Plusieurs députés du groupe du Rassemblement pour la République. Ce n'était pas la question !
M. le Premier ministre. Merci, messieurs, de votre bonne foi qui vous amène à confirmer que ce n'était pas dans la question. Comment aurions-nous pu répondre sérieusement hier à une question que vous venez de poser aujourd'hui ? Il ne faut tout de même pas exagérer ! (Applaudissements sur les bancs du groupe socialiste et du groupe Radical, Citoyen et Vert. - Protestations sur les bancs du groupe du Rassemblement pour la République.)

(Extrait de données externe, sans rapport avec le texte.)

(** C2 as stated fails: no binding table of vertices to markers makes the
    texCoord slots follow the markers. After marker [bind 0] is dragged to
    (100, 300) on a 400 x 400 image it stores (0.25, 0.75), and vertex 0
    still has (0, 1). *)
Lemma texCoords_do_not_follow_markers :
  ~ (exists bind : nat -> nat,
       forall a, reachable okDriver a ->
       forall i x y v, (i < 7)%nat -> (v < 8)%nat ->
         let a' := handle (MouseMove x y) (handle (MouseDown i) a) in
         vertexTexCoord a' v = markerFraction a' (bind v)).
Proof.
  intros [bind H].
  assert (Hr : reachable okDriver (handle (ImageLoad image400) page0))
    by apply reachable_handle, reachable_page0.
  assert (Hv : (0 < 8)%nat) by lia.
  destruct (bind 0%nat) as [|[|[|[|[|[|[|n]]]]]]] eqn:Eb.
  8: { assert (Hi : (0 < 7)%nat) by lia.
       specialize (H _ Hr 0%nat 100 300 0%nat Hi Hv). rewrite Eb in H.
       vm_compute in H. discriminate. }
  all: match type of Eb with
       | _ = ?m =>
           assert (Hi : (m < 7)%nat) by lia;
           specialize (H _ Hr m 100 300 0%nat Hi Hv); rewrite Eb in H
       end;
       vm_compute in H; revert H; apply fraction_neq; vm_compute; reflexivity.
Qed.

Lemma onmousemove_slider x y a i slider :
  dragging a = Some i -> sliders a !! i = Some slider ->
  sliders (onmousemove x y a) =
    <[i := {| posInImageXPercent :=
                Some (PrimFloat.div
                        (PrimFloat.sub (JS.of_long x) (JS.of_long (offsetLeft (image a))))
                        (JS.of_long (width (image a))));
              posInImageYPercent :=
                Some (PrimFloat.div
                        (PrimFloat.sub (JS.of_long y) (JS.of_long (offsetTop (image a))))
                        (JS.of_long (height (image a))));
              styleLeft :=
                setPx (styleLeft slider)
                  (PrimFloat.sub
                     (JS.math_max (JS.of_long (offsetLeft (image a)))
                        (JS.math_min
                           (PrimFloat.add (JS.of_long (offsetLeft (image a)))
                              (JS.of_long (width (image a))))
                           (JS.of_long x))) 5);
              styleTop :=
                setPx (styleTop slider)
                  (PrimFloat.sub
                     (JS.math_max (JS.of_long (offsetTop (image a)))
                        (JS.math_min
                           (PrimFloat.add (JS.of_long (offsetTop (image a)))
                              (JS.of_long (height (image a))))
                           (JS.of_long y))) 5) |}]> (sliders a).
Proof. intros Hd Hs. unfold onmousemove. rewrite Hd, Hs. reflexivity. Qed.

Lemma markerFraction_insert a l i slider x y :
  sliders a = <[i := slider]> l -> (i < length l)%nat ->
  posInImageXPercent slider = Some x -> posInImageYPercent slider = Some y ->
  markerFraction a i = Some (x, y).
Proof.
  intros Hs Hi Hx Hy. unfold markerFraction.
  rewrite Hs, list_lookup_insert_eq by exact Hi. cbn. rewrite Hx. cbn. rewrite Hy.
  reflexivity.
Qed.

(** C3, as the script has it. The handler has no guard for an image
    without size: a drag delivered while the image's width or height is
    zero still divides and overwrites the dragged marker's two fractions
    with the quotients, and a quotient by the zero dimension is never
    finite (it is NaN or an infinity). The other markers and every buffer
    object, the texCoord buffer with them, stay as they are. *)
Theorem zero_size_drag_still_divides (drv : Driver) (a : App) (i : nat) (x y : Z) :
  reachable drv a ->
  dragging a = Some i ->
  width (image a) = 0 \/ height (image a) = 0 ->
  let a' := onmousemove x y a in
  let fx := PrimFloat.div
              (PrimFloat.sub (JS.of_long x) (JS.of_long (offsetLeft (image a))))
              (JS.of_long (width (image a))) in
  let fy := PrimFloat.div
              (PrimFloat.sub (JS.of_long y) (JS.of_long (offsetTop (image a))))
              (JS.of_long (height (image a))) in
  markerFraction a' i = Some (fx, fy) /\
  (width (image a) = 0 -> JS.is_finite fx = false) /\
  (height (image a) = 0 -> JS.is_finite fy = false) /\
  (forall j, j <> i -> sliders a' !! j = sliders a !! j) /\
  buffers (ctx a') = buffers (ctx a).
Proof.
  intros Hr Hd Hz a' fx fy.
  destruct (reachable_inv drv a Hr) as (_ & Hinv & _).
  assert (Hi : (i < length (sliders a))%nat).
  { rewrite (inv_sliders _ _ Hinv). apply (inv_dragging _ _ Hinv), Hd. }
  destruct (lookup_lt_is_Some_2 _ _ Hi) as [slider Hs].
  pose proof (onmousemove_slider x y a i slider Hd Hs) as E. fold a' in E.
  split; [|split; [|split; [|split]]].
  - eapply markerFraction_insert; [exact E | exact Hi | reflexivity | reflexivity].
  - intros Hw. unfold fx. rewrite Hw. apply div_zero_not_finite.
  - intros Hh. unfold fy. rewrite Hh. apply div_zero_not_finite.
  - intros j Hj. rewrite E. apply list_lookup_insert_ne. congruence.
  - apply onmousemove_buffers.
Qed.

Lemma zero_size_drag_still_divides_witness :
  let a := handle (MouseDown 0) page0 in
  markerFraction (onmousemove 10 20 a) 0 = Some (PrimFloat.infinity, PrimFloat.infinity) /\
  buffers (ctx (onmousemove 10 20 a)) = buffers (ctx a).
Proof.
  intros a.
  assert (Hr : reachable okDriver a) by apply reachable_handle, reachable_page0.
  assert (Hd : dragging a = Some 0%nat) by reflexivity.
  assert (Hz : width (image a) = 0 \/ height (image a) = 0) by (left; reflexivity).
  destruct (zero_size_drag_still_divides okDriver a 0 10 20 Hr Hd Hz)
    as (Hm & _ & _ & _ & Hb).
  split; [|exact Hb]. rewrite Hm. vm_compute. reflexivity.
Defined.

(** C3 as stated fails: a drag while the image has no size is not a no-op.
    Right after [main], with the image not loaded, pressing marker 0 and
    moving the pointer changes what marker 0 stores. *)
Lemma zero_size_drag_is_not_a_noop :
  ~ (forall a x y, reachable okDriver a ->
       width (image a) = 0 \/ height (image a) = 0 ->
       sliders (onmousemove x y a) = sliders a).
Proof.
  intros H.
  assert (Hr : reachable okDriver (handle (MouseDown 0) page0))
    by apply reachable_handle, reachable_page0.
  specialize (H _ 10 20 Hr (or_introl eq_refl)).
  vm_compute in H. discriminate.
Qed.

(** C4, as the script has it. With a 400 x 400 image at the page origin
    and marker 0 being dragged, a pointer at (100, 300) stores exactly
    (0.25, 0.75) in marker 0: both quotients are binary64 values, nothing is
    rounded. No vertex receives that pair: the drag leaves every buffer
    object as it is and the texCoord buffer still holds the script's
    table. *)
Theorem drag_100_300_stores_quarter (drv : Driver) (a : App) :
  reachable drv a ->
  dragging a = Some 0%nat ->
  image a = image400 ->
  let a' := onmousemove 100 300 a in
  markerFraction a' 0 = Some (0.25, 0.75)%float /\
  buffers (ctx a') = buffers (ctx a) /\
  buffers (ctx a') !! texCoordName = Some (Float32Array texCoordData).
Proof.
  intros Hr Hd Himg a'.
  destruct (reachable_inv drv a Hr) as (_ & Hinv & _).
  assert (Hi : (0 < length (sliders a))%nat) by (rewrite (inv_sliders _ _ Hinv); lia).
  destruct (lookup_lt_is_Some_2 _ _ Hi) as [slider Hs].
  pose proof (onmousemove_slider 100 300 a 0 slider Hd Hs) as E. fold a' in E.
  rewrite Himg in E.
  split; [|split].
  - eapply markerFraction_insert; [exact E | exact Hi | | ];
      cbn [posInImageXPercent posInImageYPercent]; f_equal; vm_compute; reflexivity.
  - apply onmousemove_buffers.
  - unfold a'. rewrite onmousemove_buffers, (inv_buffers _ _ Hinv). reflexivity.
Qed.

Lemma drag_100_300_stores_quarter_witness :
  let a := run [ImageLoad image400; MouseDown 0] page0 in
  dragging a = Some 0%nat /\ image a = image400 /\
  markerFraction (onmousemove 100 300 a) 0 = Some (0.25, 0.75)%float.
Proof.
  intros a.
  assert (Hr : reachable okDriver a) by apply reachable_run, reachable_page0.
  assert (Hd : dragging a = Some 0%nat) by reflexivity.
  assert (Himg : image a = image400) by reflexivity.
  split; [exact Hd|]. split; [exact Himg|].
  apply (drag_100_300_stores_quarter okDriver a Hr Hd Himg).
Defined.

(** C4 as stated fails: whatever vertices a binding table gives marker 0,
    as long as it gives it one, that vertex does not receive (0.25, 0.75).
    After the drag the eight texCoord pairs are those of the script's
    table. *)
Lemma drag_100_300_reaches_no_vertex :
  let a' := run [ImageLoad image400; MouseDown 0; MouseMove 100 300] page0 in
  ~ (exists bind : nat -> nat,
       (exists v, (v < 8)%nat /\ bind v = 0%nat) /\
       forall v, (v < 8)%nat -> bind v = 0%nat ->
         vertexTexCoord a' v = Some (0.25, 0.75)%float).
Proof.
  intros a' (bind & (v & Hv & Hb) & H).
  specialize (H v Hv Hb).
  do 8 (destruct v as [|v];
        [ vm_compute in H; revert H; apply fraction_neq; vm_compute; reflexivity | ]).
  lia.
Qed.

J'avais en revanche bien compris hier que vous demandiez s'il y avait eu un appel d'offres, une mise en concurrence. La réponse de Mme la ministre a été claire, elle vous a dit: oui ! Elle a rappelé par ailleurs le coût bien plus élevé, surtout pour l'une, des deux campagnes de publicité lancées par le précédent gouvernement et je ne suis pas sûr qu'il soit souhaitable d'y revenir.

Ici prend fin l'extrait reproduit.